Your instructions –
In this exercise, the entries below are to be transcribed exactly, line by line.

═════ Records for processing

(* ===== verification/_CoqProject ===== *)
-Q . S2P
Prelude.v
Ordered.v
Upq.v
Utf8.v
Models.v
Cbor.v
Codec.v
Timer.v
Refs.v
Db.v
Snapshot.v
Crypto.v
ModelSodium.v
HashIndex.v
IndexSpec.v
DataSpec.v
Backend.v
CmdBackend.v
Blob.v
BlobStore.v
ModelWorld.v
BackendSpec.v
BlobSpec.v
HashTree.v
TestBackend.v
HashTreeSim.v
HashTreeSpec.v
FileReader.v
FileReaderSpec.v
HashStore.v
StoreIndex.v
HashStoreOk.v
HashStoreSpec.v
Gc.v
GcOk.v
GcSpec.v
HatGc.v
Hat.v
HatGcOk.v
HatSpec.v
KeyIndex.v
KeyIndexOk.v
KeyIndexScan.v
KeyStore.v
KeyStoreOk.v
KeyStoreSpec.v
FileSystem.v
ListDir.v
Process.v
Walker.v
Family.v
Scan.v
Checkout.v
Recover.v
Repo.v
Vfs.v
Fuse.v
Cli.v
FamilyOk.v
CheckoutSpec.v
FamilySim.v
ScanTree.v
BackupSpec.v
ScanOk.v
ScanSpec.v
Frames.v
RepoOk.v
RepoSpec.v
FuseSpec.v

══════════

Answer to the problem –
(* ===== verification/_CoqProject ===== *)
-Q . S2P
Prelude.v
Ordered.v
Upq.v
Utf8.v
Models.v
Cbor.v
Codec.v
Timer.v
Refs.v
Db.v
Snapshot.v
Crypto.v
ModelSodium.v
HashIndex.v
IndexSpec.v
DataSpec.v
Backend.v
CmdBackend.v
Blob.v
BlobStore.v
ModelWorld.v
BackendSpec.v
BlobSpec.v
HashTree.v
TestBackend.v
HashTreeSim.v
HashTreeSpec.v
FileReader.v
FileReaderSpec.v
HashStore.v
StoreIndex.v
HashStoreOk.v
HashStoreSpec.v
Gc.v
GcOk.v
GcSpec.v
HatGc.v
Hat.v
HatGcOk.v
HatSpec.v
KeyIndex.v
KeyIndexOk.v
KeyIndexScan.v
KeyStore.v
KeyStoreOk.v
KeyStoreSpec.v
FileSystem.v
ListDir.v
Process.v
Walker.v
Family.v
Scan.v
Checkout.v
Recover.v
Repo.v
Vfs.v
Fuse.v
Cli.v
FamilyOk.v
CheckoutSpec.v
FamilySim.v
ScanTree.v
BackupSpec.v
ScanOk.v
ScanSpec.v
Frames.v
RepoOk.v
RepoSpec.v
FuseSpec.v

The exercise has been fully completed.